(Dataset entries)
^^^^

(** [freevm] gives back every page of the address space. *)
Lemma freevm_spec s l pgdir T U X :
  vm_ok s l pgdir T U X ->
  exists s' l', freevm kend pgdir s = Ok tt s' /\ kmem_ok kend s' l'
    /\ l' ≡ₚ l ++ pages pgdir T U /\ kept (pages pgdir T U) s s'.
Proof.
  intros V. unfold freevm.
  rewrite (proj2 (Z.eqb_neq pgdir 0)) by (apply (page_nonzero kend), (vo_pgdir _ _ _ _ _ _ _ V)).
  destruct (deallocuvm_spec _ _ _ _ _ _ KERNBASE 0 V) as (s1 & freed & E1 & V1 & P1 & K1);
    [unfold KERNBASE; lia|done|].
  change (pgs 0) with 0 in *. change (pgs KERNBASE) with UPAGES in *.
  assert (Eu : uframes (cut 0 UPAGES U) = []).
  { destruct (uframes (cut 0 UPAGES U)) as [|q qs] eqn:E; [done|]. exfalso.
    assert (Hq : q ∈ uframes (cut 0 UPAGES U)) by (rewrite E; constructor).
    apply elem_of_uframes in Hq as (n & e & Hn & Hu & _).
    destruct (as_dom _ _ _ _ (vo_as _ _ _ _ _ _ _ V1) _ _ Hn) as (? & _).
    rewrite lookup_cut, decide_True in Hn by lia. done. }
  rewrite Eu, app_nil_r in P1.
  destruct (free_tables _ _ _ _ _ _ V1) as (s2 & fr & E2 & Hk2 & P2 & K2).
  destruct (kfree_spec kend s2 _ pgdir Hk2 (vo_pgdir _ _ _ _ _ _ _ V)) as (s3 & E3 & Hk3 & Hs3 & Ep & Ec).
  { intros [Hf|Hf]%elem_of_app.
    - rewrite P2 in Hf. by destruct (vo_tabs _ _ _ _ _ _ _ V _ Hf) as (_ & ? & _).
    - by apply (vo_pgdir_free _ _ _ _ _ _ _ V1). }
  exists s3, (pgdir :: fr ++ freed ++ l). 
  rewrite (bind_Ok _ _ _ _ _ E1), (bind_Ok _ _ _ _ _ E2), E3.
  split_and!; [done|done| |].
  - unfold pages. rewrite P2, P1. solve_Permutation.
  - assert (K3 : kept [pgdir] s2 s3).
    { split; [|done|done]. intros q Hq Hn. apply Hs3; [done|]. intros ->. apply Hn. constructor. }
    unfold pages. eapply kept_trans; [eapply kept_trans; [exact K1|exact K2|..]|exact K3|..].
    4: intros q ->%list_elem_of_singleton; constructor.
    3: reflexivity.
    + intros q. rewrite P1. done.
    + intros q. rewrite P2. intros Hq. constructor. apply elem_of_app. by left.
Qed.

(** ** The kernel part *)

(** The page numbers that [kmap] covers. *)
Definition kernel_page (n : Z) : Prop :=
  UPAGES <= n < UPAGES + PHYSTOP / PGSIZE \/ DEVSPACE / PGSIZE <= n < 1048576.

Lemma tabs_kernel_bound T U :
  tight T U -> (forall n, is_Some (U !! n) -> kernel_page n) -> (length (tabs T) <= 64)%nat.
Proof.
  intros Ht Hk. unfold tabs. rewrite length_fmap, <-(length_fmap fst).
  change 64%nat with (length (seqZ 512 56 ++ seqZ 1016 8)).
  apply submseteq_length, NoDup_submseteq; [apply NoDup_fst_map_to_list|].
  intros d ([d' t] & -> & Hin)%list_elem_of_fmap. apply elem_of_map_to_list in Hin.
  destruct (Ht d') as (n & Hn & <-); [eauto|]. apply Hk in Hn. cbn [fst].
  rewrite elem_of_app, !elem_of_seqZ. unfold kernel_page in Hn.
  change UPAGES with 524288 in Hn. change (PHYSTOP / PGSIZE) with 57344 in Hn.
  change (DEVSPACE / PGSIZE) with 1040384 in Hn. lia.
Qed.

(** A page directory under construction, and the state after giving up. *)
Definition building (s0 : vst) (l0 X : list Z) (pgdir : Z) (U : gmap Z Z) (s : vst) : Prop :=
  exists l T used, vm_ok s l pgdir T U X /\ tight T U /\ l0 = used ++ l
    /\ used ≡ₚ pgdir :: tabs T /\ kept used s0 s /\ (forall n, is_Some (U !! n) -> kernel_page n).
Definition gave_up (s0 : vst) (l0 : list Z) (s : vst) : Prop :=
  exists l, kmem_ok kend s l /\ l ≡ₚ l0 /\ kept l0 s0 s /\ (length l0 <= 65)%nat.

Lemma kernel_no_frames U : (forall n, is_Some (U !! n) -> kernel_page n) -> uframes U = [].
Proof.
  intros Hk. destruct (uframes U) as [|q qs] eqn:E; [done|]. exfalso.
  assert (Hq : q ∈ uframes U) by (rewrite E; constructor).
  apply elem_of_uframes in Hq as (n & e & Hn & Hu & _).
  destruct (Hk n) as [?|?]; [eauto|lia|]. change (DEVSPACE / PGSIZE) with 1040384 in *.
  change UPAGES with 524288 in *. lia.
Qed.

Lemma kmap_step s0 l0 X pgdir U s va pa pe perm size fl :
  building s0 l0 X pgdir U s -> u32 (pe - pa) = size -> Z.lor perm PTE_P = fl ->
  KERNBASE <= va -> va mod 4096 = 0 -> pa mod 4096 = 0 ->
  0 <= pa -> 0 < size -> size mod 4096 = 0 ->
  va + size <= 2 ^ 32 -> pa + size <= 2 ^ 32 -> 0 <= perm < 4096 ->
  (forall n, va / 4096 <= n < va / 4096 + size / 4096 -> U !! n = None /\ kernel_page n) ->
  exists r s', (r ← mappages pgdir va (u32 (pe - pa)) pa perm;
       if r <? 0 then freevm kend pgdir ;; mret (Some 0) else mret None) s = Ok r s'
    /\ (r = None /\ building s0 l0 X pgdir
          (map_range (Z.to_nat (size / 4096)) (va / 4096) pa fl U) s'
        \/ r = Some 0 /\ gave_up s0 l0 s').
Proof.
  intros (l & T & used & V & Ti & -> & Pu & K & Hk) -> <- Hva Hal Hpa Hpa0 Hs0 Hs Htop Hptop Hperm Hn.
  destruct (mappages_kernel kend s l pgdir T U X va size pa perm)
    as (r & s1 & l1 & T1 & k & E1 & V1 & (new & -> & Pn & Hsub) & K1 & Ti1 & Hr); try done; try lia.
  { intros n H. by apply Hn. }
  set (U1 := map_range k (va / 4096) pa (Z.lor perm PTE_P) U) in *.
  assert (Hk1 : forall n, is_Some (U1 !! n) -> kernel_page n).
  { intros n. unfold U1. rewrite lookup_map_range. case_decide; [|by apply Hk]. intros _.
    apply Hn. lia. }
  assert (Pu1 : used ++ new ≡ₚ pgdir :: tabs T1) by (rewrite Pn, Pu; solve_Permutation).
  assert (K1' : kept (used ++ new) s0 s1).
  { eapply kept_trans; [exact K|exact K1|..]; intros q Hq; [apply elem_of_app; by left|].
    by rewrite Pu1. }
  rewrite (bind_Ok _ _ _ _ _ E1). destruct Hr as [[-> Hkn]|(-> & -> & Hlt)].
  - exists None, s1. split; [done|]. left. split; [done|].
    replace (Z.to_nat (size / 4096)) with k by lia.
    exists l1, T1, (used ++ new). split_and!; try done. by rewrite app_assoc.
  - destruct (freevm_spec _ _ _ _ _ _ V1) as (s2 & l2 & E2 & Hk2 & P2 & K2).
    cbn [Z.ltb Z.compare]. rewrite (bind_Ok _ _ _ _ _ E2). exists (Some 0), s2.
    split; [done|]. right. split; [done|].
    assert (P3 : l2 ≡ₚ used ++ new).
    { rewrite P2. unfold pages. rewrite (kernel_no_frames U1), app_nil_r by done. by rewrite Pu1. }
    exists l2. rewrite app_nil_r. split_and!; [done|done| |].
    + eapply kept_trans; [exact K1'|exact K2|done|].
      intros q Hq. rewrite <-P3, P2. apply elem_of_app. by right.
    + rewrite Pu1. cbn [length]. pose proof (tabs_kernel_bound T1 U1 Ti1 Hk1). lia.
Qed.

(** The entry of page number [n] in the kernel part: low memory and the kernel's
    data writable, its code read-only, the devices at their own addresses. *)
Definition kentry (n : Z) : option Z :=
  if decide (UPAGES <= n < KERNLINK / PGSIZE) then Some (PGSIZE * (n - UPAGES) + 3)
  else if decide (KERNLINK / PGSIZE <= n < kdata / PGSIZE) then Some (PGSIZE * (n - UPAGES) + 1)
  else if decide (kdata / PGSIZE <= n < UPAGES + PHYSTOP / PGSIZE)
    then Some (PGSIZE * (n - UPAGES) + 3)
  else if decide (DEVSPACE / PGSIZE <= n < 1048576) then Some (PGSIZE * n + 3)
  else None.

Context (Hkdata : kdata mod 4096 = 0 /\ KERNLINK < kdata < KERNBASE + PHYSTOP).

Lemma vm_ok_new_dir s l p X m s1 :
  kmem_ok kend s l -> NoDup (l ++ p :: X) -> page_ok kend p -> (forall q, q ∈ X -> page_ok kend q) ->
  m = memset_page p 0 (mem s) -> s1 = set_mem m s ->
  vm_ok s1 l p ∅ ∅ X /\ kept [p] s s1.
Proof.
  intros Hk Hnd Hp HX -> ->.
  assert (Hs : forall q, page_ok kend q -> q <> p -> same_page q (mem s) (memset_page p 0 (mem s))).
  { intros q Hq Hne a Ha. apply (ld32_memset_out kend p q); done || congruence. }
  split; [split|].
  - eapply kmem_ok_frame; [exact Hk|done|]. intros q Hq. apply Hs; [by apply (km_pages _ _ _ Hk)|].
    intros ->. apply NoDup_app in Hnd as (_ & Hd & _). apply (Hd p Hq). constructor.
  - split.
    + intros d Hd. rewrite lookup_empty. cbn [mem set_mem].
      rewrite ld32_memset_in; [done| |apply Hp|apply Hp]. by apply (page_word kend).
    + intros d t H. by rewrite lookup_empty in H.
    + intros d t j H. by rewrite lookup_empty in H.
    + intros n e H. by rewrite lookup_empty in H.
  - done.
  - intros q [->|Hq]%elem_of_cons; [done|by apply HX].
  - split; [|done|done]. intros q Hq Hn. apply Hs; [done|]. intros ->. apply Hn. constructor.
Qed.

(** The map of the whole kernel part, in the order of [kmap]. *)
Definition kernel_map : gmap Z Z :=
  map_range (Z.to_nat ((0x100000000 - DEVSPACE) / 4096)) (DEVSPACE / 4096) DEVSPACE 3
  (map_range (Z.to_nat ((KERNBASE + PHYSTOP - kdata) / 4096)) (kdata / 4096) (V2P kdata) 3
  (map_range (Z.to_nat ((kdata - KERNLINK) / 4096)) (KERNLINK / 4096) EXTMEM 1
  (map_range (Z.to_nat (EXTMEM / 4096)) (KERNBASE / 4096) 0 3 ∅))).

Lemma kernel_map_entry n : kernel_map !! n = kentry n.
Proof.
  unfold kernel_map. rewrite !lookup_map_range, lookup_empty. unfold kentry.
  rewrite (V2P_small kdata) by (unfold KERNLINK, EXTMEM in *; lia).
  destruct Hkdata as [Hm Hr]. unfold KERNLINK, KERNBASE, EXTMEM, PHYSTOP, DEVSPACE, PGSIZE in *.
  assert (exists kd, kdata = 4096 * kd) as [kd ->] by (exists (kdata / 4096); lia). clear Hm.
  rewrite !(Z.mul_comm 4096 kd), Z.div_mul by lia.
  replace ((2147483648 + 234881024 - kd * 4096) / 4096) with (581632 - kd) by lia.
  replace ((kd * 4096 - (2147483648 + 1048576)) / 4096) with (kd - 524544) by lia.
  change UPAGES with 524288. assert (Hk : 524544 < kd < 581632) by lia. clear Hr Hkend.
  change ((4294967296 - 4261412864) / 4096) with 8192. change (1048576 / 4096) with 256.
  change (4261412864 / 4096) with 1040384. change (2147483648 / 4096) with 524288.
  change ((2147483648 + 1048576) / 4096) with 524544. change (234881024 / 4096) with 57344.
  rewrite !Z2Nat.id by lia.
  assert (n < 524288 \/ 524288 <= n < 524544 \/ 524544 <= n < kd \/ kd <= n < 581632
    \/ 581632 <= n < 1040384 \/ 1040384 <= n < 1048576 \/ 1048576 <= n) as Hc by lia.
  destruct Hc as [?|[?|[?|[?|[?|[?|?]]]]]];
    repeat (rewrite decide_False by lia); try rewrite decide_True by lia;
    repeat (rewrite decide_False by lia); try rewrite decide_True by lia; done || (f_equal; lia).
Qed.

Ltac unfold_layout := unfold KERNLINK, EXTMEM, KERNBASE, PHYSTOP, DEVSPACE in *.
Ltac kmap_side :=
  lazymatch goal with
  | |- forall _, _ => fail
  | |- u32 _ = _ => rewrite ?V2P_small by (unfold_layout; lia); unfold_layout; rewrite u32_small; lia
  | |- _ => first [done | rewrite ?V2P_small by (unfold_layout; lia); unfold_layout; lia]
  end.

^^^^

### What you have to do
Look for the word "Definition" in the records above, count the lines that hold it, and give only that number.

### Written solution
5